Rontgen был немец (фамилия редкая), поэтому, видимо, не еврей. Вряд ли нацист. Нет сведений, будто он обожал Вагнера (как Гитлер и Ленин). Он, сам того не ведая, открыл дорогу ядерному оружию и стал первым физиком, получившим Нобелевскую премию. Обратите внимание: Нобель и Rontgen. Швед и немец. Никаких жидов и масонов. Два европейца. Один изобрел динамит, другой – чудодейственные лучи. Они не дружили, даже знакомы не были. Швеция и динамит – в голове не умещается! Триста лет без войны – и такая игрушка в подарок. Что ему премия? Несвоевременный реверанс.
A Wilhelm Konrad Rontgen получил Нобелевскую премию. Человек с благородным лицом, я видел его снимок (не рентгеновский). Подлинный гуманист. С другой стороны: кто обвиняет китайцев в том, что они когда-то придумали порох? Любой задрипанный хунвейбин ответит: мы и бумагу придумали! Чего бы стоил без этого изобретения самый удобный клозет? Ничего.
Литовцы тут ни при чем. Они во все времена старательно болели чахоткой. Конечно, болели также и корью, краснухой, скарлатиной, ангиной, чумой, оспой, проказой, падучей, шизофренией, сифилисом, чесоткой, гриппом, пародонтозом, но чахотке были верны всегда и сегодня не в состоянии от нее избавиться.

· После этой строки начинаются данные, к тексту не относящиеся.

(** [C14] Exactly the datagrams the configured peer can have built are
    accepted: [read_initiation] always returns; it returns true if and only if
    the datagram is the serialization of an initiation whose MAC, sealed static
    key and sealed timestamp were computed from this responder's public key,
    the configured peer's public key and the two Diffie-Hellman secrets, with a
    timestamp newer than every accepted one; and on false neither the object
    nor the guard changes. *)
Theorem noise_initiation_authenticated hs msg g :
  let i := hs_identity hs in
  bytes_ok msg -> identity_ok i -> guard_ok g ->
  exists b hs' g', read_initiation hs msg g = Ok (b, hs', g') /\
    (b = false -> hs' = hs /\ g' = g) /\
    (b = true <-> exists sender E mac2 ss1 ss2 ts,
       let t := transcript1 (id_public i) E (id_peer_public i) ss1 ss2 ts in
       is_u32 sender /\ key_ok E /\ field_ok 16 mac2 /\ field_ok 12 ts /\
       dh_val (id_private i) E = Some ss1 /\ dh_val (id_private i) (id_peer_public i) = Some ss2 /\
       fresh_for g ts /\
       msg = serialize (MInitiation (initiation_of (receiving_mac1_key i) sender E t mac2))).
Proof.
  intros i Hm Hi Hg. destruct (read_initiation_cases hs msg g Hm Hi Hg)
    as [Hno|(sender & E & mac2 & ss1 & ss2 & ts & Hmsg & ? & ? & ? & ? & ? & ? & Hnew & Hyes)].
  - exists false, hs, g. split; [done|]. split; [done|]. split; [done|].
    intros (sender & E & mac2 & ss1 & ss2 & ts & ? & ? & ? & ? & ? & ? & Hf & ->).
    rewrite (read_initiation_ok hs g) in Hno by done. done.
  - rewrite Hyes. eexists _, _, _. split; [done|]. split; [done|]. split; [|done].
    intros _. exists sender, E, mac2, ss1, ss2, ts. repeat split_and; done.
Qed.

(** [C22] The same for the response: it is accepted if and only if it answers
    this very initiation (its receiver index is ours, its MAC and its empty
    sealed field come from our chaining key, transcript hash and the two
    secrets with the responder's ephemeral); on false neither the object nor
    the keys change; on true the chaining key, the transcript hash and the
    ephemeral private key have been wiped. *)
Theorem noise_response_authenticated hs msg keys :
  let i := hs_identity hs in
  bytes_ok msg -> handshake_ok hs ->
  exists b hs' keys', read_response hs msg keys = Ok (b, hs', keys') /\
    (b = false -> hs' = hs /\ keys' = keys) /\
    (b = true -> hs_chaining_key hs' = replicate 32 0%Z /\ hs_hash hs' = replicate 32 0%Z /\
                 hs_ephemeral_private hs' = replicate 32 0%Z /\ tk_local_index keys' = hs_local_index hs) /\
    (b = true <-> exists sender E mac2 ss3 ss4,
       let t := transcript2 (hs_chaining_key hs) (hs_hash hs) E ss3 ss4 in
       is_u32 sender /\ key_ok E /\ field_ok 16 mac2 /\
       dh_val (hs_ephemeral_private hs) E = Some ss3 /\ dh_val (id_private i) E = Some ss4 /\
       msg = serialize (MResponse (response_of (receiving_mac1_key i) sender (hs_local_index hs) E t
                                     mac2))).
Proof.
  intros i Hm Hh. destruct (read_response_cases hs msg keys Hm Hh)
    as [Hno|(sender & E & mac2 & ss3 & ss4 & Hmsg & ? & ? & ? & ? & ? & Hyes)].
  - exists false, hs, keys. split; [done|]. split; [done|]. split; [done|]. split; [done|].
    intros (sender & E & mac2 & ss3 & ss4 & ? & ? & ? & ? & ? & ->).
    rewrite (read_response_ok hs) in Hno by done. done.
  - rewrite Hyes. eexists _, _, _. split; [done|]. split; [done|]. split; [|split; [|done]].
    + intros _. destruct Hh as (_ & [L1 _] & [L2 _] & [L3 _] & _).
      unfold spent, SecureBuf_wipe. cbn. by rewrite L1, L2, L3.
    + intros _. exists sender, E, mac2, ss3, ss4. repeat split_and; done.
Qed.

Однако по части этих ужасных открытий литовцы кристально чисты. Пустячок, а приятно. Смело умываем руки и ноги – ничего общего ни с Rontgenом, ни с Нобелем. В дальнейшем мы можем сколько угодно спорить о литовском происхождении Александра Македонского, Ивана Грозного, Адама Мицкевича, Достоевского, Толстого, Пилсудского, боксера Sharkey и даже Римского папы, но Rontgenа и Нобеля оставим на совести немцев и шведов.
2
Ибо есть лишь одно великое действо —
проникновение в самого себя, и тогда отступают
время, пространство, даже всесилие разума.
Генри Миллер. «Тропик Козерога»Летом 1968-го я, по сути, ничем не отличался от сверстников: по мере сил избегал всякой ответственности. Инстинкт самосохранения, надо сказать, был довольно могуч, его и трусостью не назовешь. Я избегал ответственности, поэтому очень быстро и цепко отмечал чужие пороки и недостатки – прежде всего боязнь этой самой ответственности. Едва завершилась весенняя сессия в университете, я был отправлен в пионерлагерь недалеко от границы с Народной Польшей и там назначен старшим вожатым отряда, т. е. начальником. Не по душе пришлись мне мои пионеры – дерзкие недоросли из Каунаса, Капсукаса и Алитуса [19] , местностей излишне амбициозных, отмеченных провинциальной заносчивостью. Мальчики – практически все – плавали плохо, а озеро располагалось почти на территории лагеря, который, в свою очередь, помещался в здании средней школы. В летние каникулы она все равно пустовала. Лето выдалось теплое, дети, естественно, как очумелые лезли к воде, а начальник (седоватый любитель нимфеток), преподаватель истории и физкультуры, не уставал повторять:
– Если утопнут – в ответе ты, а потом уже я!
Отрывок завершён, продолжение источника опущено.